Your government is slated to spend hundreds of billions of dollars over the next decade to purchase, maintain and operate our massive nuclear arsenal. The costs include everything from new nuclear bombers, submarines and bomb factories to the huge but unknown costs of deploying and maintaining thousands of nuclear weapons.
It's an outrage that we are spending this kind of money on these outmoded and unnecessary systems at a time when deficit reduction is the order of the day. It is equally outrageous that our government will not tell us exactly how much we're spending on them -- and may not even be keeping track.
This issue received increased attention this week when the Washington Post did a critique of the only existing estimate of the full costs of our nuclear arsenal over the next decade, produced by the Ploughshares Fund. In a working paper on the subject,, Ploughshares put the figure at $700 billion over ten years, for everything from building and maintaining the arsenal to paying for related costs such as environmental clean up and missile defense. The Pentagon has put forward a figure of $214 billion over ten years, championed by, among others, Rep. Michael Turner (R-OH), a staunch advocate of throwing more money at our already vast nuclear enterprise. Even as an estimate of the narrowest possible definition of nuclear weapons costs, the Pentagon's figure is far too low, since it excludes, among other things, the costs of maintaining and operating the arsenal -- no small oversight! Kingston Reif does a good job of debunking this figure here, on the "Nukes of Hazard" blog of the Council on Arms Control and Nonproliferation.
While Glenn Kessler of the Post took issue with some aspects of the Ploughshares methodology -- which is explained here -- the real issue is that we are slated to spend far too much on things we don't need. The Arms Control Association has produced a comprehensive fact sheet that details spending on specific aspects of the arsenal. The expenditures include $347 billion in the coming decades to purchase and operate a dozen new ballistic missile firing submarines; over $50 billion for a hundred new nuclear bombers; and billions more for factories designed to make uranium and plutonium components for nuclear warheads. As the Project on Government Oversight has noted in its own analysis of the problem, these figures are undoubtedly low, given, for example, the history of massive cost overruns in the nuclear weapons complex, which is administered by the Department of Energy's National Nuclear Security Administration (NNSA).

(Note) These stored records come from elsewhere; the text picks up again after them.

Lemma step_conserves cb : conserves [cb] (step_to_next_line endpoint cb).
Proof.
  intros n a n' e. unfold step_to_next_line. cbv [mbind handler_bind]. rewrite cancel_step_eq. run_handler.
  destruct (handle_step_request endpoint _) as [[[a1 n1] e1]| | | |] eqn:E; try done. intros [= <- <- <-].
  apply handle_step_conserves in E. unfold owed in E at 1. unfold step_owed in E at 1. cbn in E.
  rewrite handed_app. unfold owed at 1. unfold step_owed at 1. destruct (m_pending_step_request n); unfold handed at 1; cbn.
  - rewrite app_nil_r in E. rewrite Permutation_app_comm, <- Permutation_middle, <- E. done.
  - rewrite app_nil_r in E. rewrite Permutation_app_comm, <- E. done.
Qed.

Lemma post_all_eq (l : list (task K)) n : post_all l n = Ok (tt, n, List.map Post l).
Proof.
  revert n. induction l as [|t l IH]; intros n; [reflexivity|]. cbn [post_all]. run_handler. by rewrite IH.
Qed.

Lemma handed_posts (l : list (task K)) : handed (List.map Post l) = List.map task_callback l.
Proof. unfold handed. induction l as [|t l IH]; [done|]. simpl. by f_equal. Qed.

Lemma execution_state_conserves m : conserves [] (on_execution_state endpoint m).
Proof.
  intros n a n' e. unfold on_execution_state. cbv [mbind handler_bind read modify]. rewrite post_all_eq.
  destruct (handle_step_request endpoint _) as [[[a1 n1] e1]| | | |] eqn:E; try done. apply handle_step_conserves in E.
  rewrite app_nil_r in *. unfold owed in E at 1. unfold step_owed in E at 1. unfold breakpoints_owed in E at 1. unfold queued in E at 1. cbn in E. rewrite app_nil_r in E.
  assert (forall x, handed (List.map Post (m_callbacks_pending_execution_state_change n) ++ e1 ++ x) ≡ₚ queued n ++ handed e1 ++ handed x) as Hx
    by (intros x; by rewrite !handed_app, handed_posts).
  unfold owed at 1. unfold step_owed at 1, breakpoints_owed at 1. rewrite app_assoc, E.
  destruct (m_pending_step_request n1); run_handler; cbn; intros [= _ <- <-]; rewrite Hx, app_nil_r, <- app_assoc;
    apply Permutation_app_head, Permutation_app_comm.
Qed.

The Alliance for Nuclear Accountability has done a report on current NNSA projects -- from a multi-billion dollar factory to turn plutonium generated by weapons programs into fuel for nuclear reactors (known as the "MOX," or mixed-oxide plant) to "life extension programs" for nuclear warheads. It should be duly noted that only in the bizarre universe of the nuclear weapons complex could the words "life extension" and "nuclear warheads" appear in the same sentence.
At the most fundamental level, we have to ask why -- 20 years after the end of the Cold War -- our government is still primed to spend such a huge chunk of our tax dollars on systems for delivering and maintaining nuclear weapons. As President Obama has rightly suggested -- in line with proposals made by President Ronald Reagan -- we should be moving on a path towards eliminating all nuclear weapons. Spending hundreds of billions to build, modernize and maintain our nuclear arsenal is in direct contradiction of this goal. Even for those who argue that it is impractical or inadvisable to get rid of all of our nukes, a study by three Air Force strategists demonstrates that for the only conceivable purpose for nuclear weapons -- to keep another country from using them against us or our allies -- we would need only 311 nuclear warheads, not the thousands we currently possess.

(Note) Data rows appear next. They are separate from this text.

(* ===== verification/Registry.v ===== *)
(** * The registry of nodes, and the groups that nodes come back to

    thymio-device-manager/aseba_node_registery.{h,cpp} with the calls that go
    through nodes, endpoints and groups and back.  Objects are numbers in
    stores; a weak pointer is a number, [lock] is a lookup. *)
From Stdlib Require Import ZArith Lia List String.
From stdpp Require Import base list list_monad gmap.
From S2P Require Import Prelude Consts OrdMap Target Utils Errors Lookup MsgClasses Msg Property Node NodeInfo Group GroupOps Endpoint.

Local Open Scope Z_scope.

(** ** The world *)

(** What the registry and the groups see of a node. *)
Record node_object : Type := mkNodeObject {
  no_uuid : list Z;
  no_native_id : Z;
  no_status : status;
  no_friendly_name : list Z;
  no_endpoint : nat
}.

Definition set_no_status (s : status) (n : node_object) : node_object :=
  mkNodeObject (no_uuid n) (no_native_id n) s (no_friendly_name n) (no_endpoint n).
Definition set_no_uuid (id : list Z) (n : node_object) : node_object :=
  mkNodeObject id (no_native_id n) (no_status n) (no_friendly_name n) (no_endpoint n).

(** An endpoint with its group. *)
Record endpoint_object : Type := mkEndpointObject { eo_endpoint : endpoint; eo_group : option nat }.

Inductive signal : Type :=
| NodeStatusChanged (node : nat) (id : list Z) (s : status)
| GroupSignal (g : nat) (e : group_effect).

Record world : Type := mkWorld {
  w_nodes : gmap nat node_object;
  w_endpoints : gmap nat endpoint_object;
  w_groups : gmap nat group;
  m_aseba_nodes : list (list Z * nat);
  m_ghost_groups : omap (list Z) nat;
  w_signals : list signal
}.

Definition set_w_nodes x w := mkWorld x (w_endpoints w) (w_groups w) (m_aseba_nodes w) (m_ghost_groups w) (w_signals w).
Definition set_w_endpoints x w := mkWorld (w_nodes w) x (w_groups w) (m_aseba_nodes w) (m_ghost_groups w) (w_signals w).
Definition set_w_groups x w := mkWorld (w_nodes w) (w_endpoints w) x (m_aseba_nodes w) (m_ghost_groups w) (w_signals w).
Definition set_m_aseba_nodes x w := mkWorld (w_nodes w) (w_endpoints w) (w_groups w) x (m_ghost_groups w) (w_signals w).
Definition set_m_ghost_groups x w := mkWorld (w_nodes w) (w_endpoints w) (w_groups w) (m_aseba_nodes w) x (w_signals w).
Definition set_w_signals x w := mkWorld (w_nodes w) (w_endpoints w) (w_groups w) (m_aseba_nodes w) (m_ghost_groups w) x.

Definition action (A : Type) : Type := world -> res runtime_error (A * world).

#[export] Instance action_ret : MRet action := fun A a w => Ok (a, w).
#[export] Instance action_bind : MBind action := fun A B f m w =>
  match m w with
  | Ok (a, w') => f a w'
  | Throw e => Throw e
  | Crash => Crash
  | Undef => Undef
  | NoFuel => NoFuel
  end.

Definition get : action world := fun w => Ok (w, w).
Definition update (f : world -> world) : action unit := fun w => Ok (tt, f w).
Definition raise_signal (s : signal) : action unit := update (fun w => set_w_signals (w_signals w ++ [s]) w).
Definition of_res {A} (r : res runtime_error A) : action A := fun w => a ← r; Ok (a, w).
Definition unless_none {A} (o : option A) (f : A -> action unit) : action unit :=
  match o with Some a => f a | None => mret tt end.

Fixpoint for_each {A} (f : A -> action unit) (l : list A) : action unit :=
  match l with [] => mret tt | x :: l' => f x;; for_each f l' end.

(** ** The map of nodes *)

(** [find] by the node, and by the id. *)
Definition find_registered (h : nat) (w : world) : option (list Z * nat) :=
  List.find (fun e => (snd e =? h)%nat) (m_aseba_nodes w).
Definition find_id (id : list Z) (l : list (list Z * nat)) : option (list Z * nat) :=
  List.find (fun e => bool_decide (fst e = id)) l.
Definition erase_id (id : list Z) (l : list (list Z * nat)) : list (list Z * nat) :=
  List.filter (fun e => negb (bool_decide (fst e = id))) l.

(** [insert]: no effect if the id is taken. *)
Definition insert_id (id : list Z) (h : nat) (l : list (list Z * nat)) : list (list Z * nat) :=
  match find_id id l with Some _ => l | None => l ++ [(id, h)] end.

Definition node_from_id (id : list Z) (w : world) : option nat :=
  match find_id id (m_aseba_nodes w) with
  | Some (_, h) => match w_nodes w !! h with Some _ => Some h | None => None end
  | None => None
  end.

Definition group_of_node (n : node_object) (w : world) : option nat :=
  match w_endpoints w !! no_endpoint n with Some e => eo_group e | None => None end.

(** [group_from_id]: of a node, or of the group of a node. *)
Definition group_from_id (id : list Z) (w : world) : option nat :=
  match List.find (fun e =>
    match w_nodes w !! snd e with
    | Some n =>
        bool_decide (no_uuid n = id) ||
        match group_of_node n w with
        | Some g => match w_groups w !! g with Some g => bool_decide (g_uuid g = id) | None => false end
        | None => false
        end
    | None => false
    end) (m_aseba_nodes w) with
  | Some e => match w_nodes w !! snd e with Some n => group_of_node n w | None => None end
  | None => None
  end.

(** ** Groups and their endpoints *)

Definition endpoint_alive (w : world) (ep : nat) : bool := match w_endpoints w !! ep with Some _ => true | None => false end.

Definition nodes_of_endpoint (ep : nat) (w : world) : list nat :=
  match w_endpoints w !! ep with Some e => List.map (fun n => ne_node (snd n)) (Endpoint.m_nodes (eo_endpoint e)) | None => [] end.

(** [group::nodes]. *)
Definition group_nodes (g : group) (w : world) : list group_node :=
  flat_map (fun ep => flat_map (fun h =>
    match w_nodes w !! h with
    | Some n => [mkGroupNode (no_uuid n) (no_native_id n) (no_status n) (no_friendly_name n)]
    | None => []
    end) (nodes_of_endpoint ep w)) (endpoints (endpoint_alive w) g).

Definition with_group (g : nat) (f : group -> action unit) : action unit :=
  w ← get; unless_none (w_groups w !! g) f.

Definition set_group (h : nat) (g : group) : action unit := update (fun w => set_w_groups (<[h := g]> (w_groups w)) w).

Definition assign_group_scratchpads (h : nat) : action unit :=
  with_group h (fun g =>
    w ← get;
    let '(pads, signals) := assign_scratchpads (group_nodes g w) (m_scratchpads g) in
    set_group h (set_pads pads (generated g) g);;
    for_each (fun s => raise_signal (GroupSignal h (PadChanged s))) signals).

Definition set_endpoint (ep : nat) (e : endpoint_object) : action unit :=
  update (fun w => set_w_endpoints (<[ep := e]> (w_endpoints w)) w).

Definition add_endpoint (ep : nat) (g : group) : group :=
  mkGroup (g_uuid g) (m_endpoints g ++ [ep]) (m_events_table g) (m_shared_variables g) (m_scratchpads g) (generated g).

Section Registry.
(** A random uuid for a node without one, and the bound on the loop of
    [remove_node]. *)
Variable generate : list Z.
Variable loop_fuel : nat.

Section Calls.
(** [aseba_node::set_status], which the calls below come back to. *)
Variable set_status : nat -> status -> action unit.

Definition attach_to_endpoint (h ep : nat) : action unit :=
  w ← get;
  unless_none (w_endpoints w !! ep) (fun e =>
    with_group h (fun g =>
      (if bool_decide (ep ∈ endpoints (endpoint_alive w) g) then mret tt else set_group h (add_endpoint ep g));;
      e' ← of_res (Endpoint.set_events_table (m_events_table g) (eo_endpoint e));
      set_endpoint ep (mkEndpointObject e' (Some h));;
      for_each (fun n =>
        w ← get;
        unless_none (w_nodes w !! n) (fun o => set_status n (no_status o))) (nodes_of_endpoint ep w);;
      with_group h (fun g =>
        raise_signal (GroupSignal h (SharedChanged (m_shared_variables g)));;
        raise_signal (GroupSignal h (EventsChanged (m_events_table g))));;
      assign_group_scratchpads h)).

(** [aseba_endpoint::remove_node]. *)
Definition remove_from_endpoint (ep : nat) (id : list Z) : action unit :=
  w ← get;
  unless_none (w_endpoints w !! ep) (fun e =>
    r ← of_res (remove_node loop_fuel (fun h => match w_nodes w !! h with Some n => no_uuid n | None => [] end) id (eo_endpoint e));
    for_each (fun x => match x with NodeDisconnect h => set_status h disconnected | _ => mret tt end) (snd r);;
    w ← get;
    unless_none (w_endpoints w !! ep) (fun e' => set_endpoint ep (mkEndpointObject (fst r) (eo_group e')))).

Definition remove_duplicated_node (h : nat) : action unit :=
  w ← get;
  unless_none (w_nodes w !! h) (fun n =>
    unless_none (find_id (no_uuid n) (m_aseba_nodes w)) (fun it =>
      let old := w_nodes w !! snd it in
      if bool_decide (is_Some old) && (snd it =? h)%nat then mret tt
      else
        update (fun w => set_m_aseba_nodes (erase_id (no_uuid n) (m_aseba_nodes w)) w);;
        unless_none old (fun o => remove_from_endpoint (no_endpoint o) (no_uuid n)))).

Definition save_group_affiliation (n : node_object) : action unit :=
  w ← get;
  unless_none (group_of_node n w) (fun g => update (fun w => set_m_ghost_groups (om_set (no_uuid n) g (m_ghost_groups w)) w)).

Definition restore_group_affiliation (n : node_object) : action unit :=
  w ← get;
  unless_none (om_find (no_uuid n) (m_ghost_groups w)) (fun ghost =>
    unless_none (w_endpoints w !! no_endpoint n) (fun e =>
      let stateless := match eo_group e with
                       | Some g => match w_groups w !! g with Some g => negb (has_state g) | None => true end
                       | None => true
                       end in
      if negb (bool_decide (eo_group e = Some ghost)) && stateless then attach_to_endpoint ghost (no_endpoint n) else mret tt);;
    update (fun w => set_m_ghost_groups (om_erase (no_uuid n) (m_ghost_groups w)) w)).

(** Both, as the registry does after a change. *)
Definition restore_and_save (h : nat) : action unit :=
  w ← get;
  unless_none (w_nodes w !! h) (fun n => restore_group_affiliation n;; save_group_affiliation n).

Definition add_node (h : nat) : action unit :=
  remove_duplicated_node h;;
  w ← get;
  match find_registered h w, w_nodes w !! h with
  | None, Some n =>
      let id := if is_nil (no_uuid n) then generate else no_uuid n in
      update (fun w => set_m_aseba_nodes (insert_id id h (m_aseba_nodes w)) w);;
      restore_and_save h;;
      raise_signal (NodeStatusChanged h id connected)
  | _, _ => mret tt
  end.

Definition handle_node_uuid_change (h : nat) : action unit :=
  w ← get;
  unless_none (find_registered h w) (fun it =>
    raise_signal (NodeStatusChanged h (fst it) disconnected);;
    update (fun w => set_m_aseba_nodes (erase_id (fst it) (m_aseba_nodes w)) w));;
  remove_duplicated_node h;;
  w ← get;
  unless_none (w_nodes w !! h) (fun n => update (fun w => set_m_aseba_nodes (insert_id (no_uuid n) h (m_aseba_nodes w)) w));;
  restore_and_save h.
End Calls.

Definition remove_registered (h : nat) : action unit :=
  w ← get;
  unless_none (find_registered h w) (fun it =>
    update (fun w => set_m_aseba_nodes (erase_id (fst it) (m_aseba_nodes w)) w);;
    raise_signal (NodeStatusChanged h (fst it) disconnected)).

Definition set_node_status (h : nat) (s : status) : action unit :=
  w ← get;
  unless_none (find_registered h w) (fun it => raise_signal (NodeStatusChanged h (fst it) s)).

(** [aseba_node::set_status]; the fuel bounds the depth of the calls. *)
Fixpoint set_status (fuel : nat) (h : nat) (s : status) : action unit :=
  match fuel with
  | O => of_res NoFuel
  | S fuel' =>
      update (fun w => set_w_nodes (alter (set_no_status s) h (w_nodes w)) w);;
      match s with
      | connected => add_node (set_status fuel') h
      | disconnected => remove_registered h
      | _ => set_node_status h s
      end
  end.

(** The new uuid of a node, as [on_device_info] sets it. *)
Definition change_uuid (fuel : nat) (h : nat) (id : list Z) : action unit :=
  update (fun w => set_w_nodes (alter (set_no_uuid id) h (w_nodes w)) w);;
  handle_node_uuid_change (set_status fuel) h;;
  set_status fuel h available.
End Registry.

Additionally, we need to press for more transparency and accountability over how our tax dollars are being spent on this grim enterprise. Taxpayers for Common Sense has underscored one of the key reasons that this is the case: "Whether or not you think we need nuclear weapons, you do need to know how much they cost. Resources are always part of strategy, and you can't figure out your strategy without knowing how much you spend and where. It's hard to ride herd over any government function if you don't really know what you spend on it."
And as Stephen Schwartz, the author of an authoritative 2009 report on the costs of U.S. nuclear weapons issued by the Carnegie Endowment for International Peace, has noted, "The fundamental point--which tends to get lost in the rather esoteric discussion of how this estimate was derived--is that more than 69 years after the creation of the Manhattan Project, no one in the government knows what the actual number is because there is not and has never been a line item for nuclear weapons and weapons-related programs in the federal budget . . . rather than arguing over whose estimate is the most accurate, we should be demanding that before the substantial Department of Defense and Department of Energy modernization programs get fully underway, the government prepare a comprehensive, unclassified, annual accounting of all expenditures associated with nuclear weapons, so that we can finally have an honest and informed debate about their actual costs and benefits."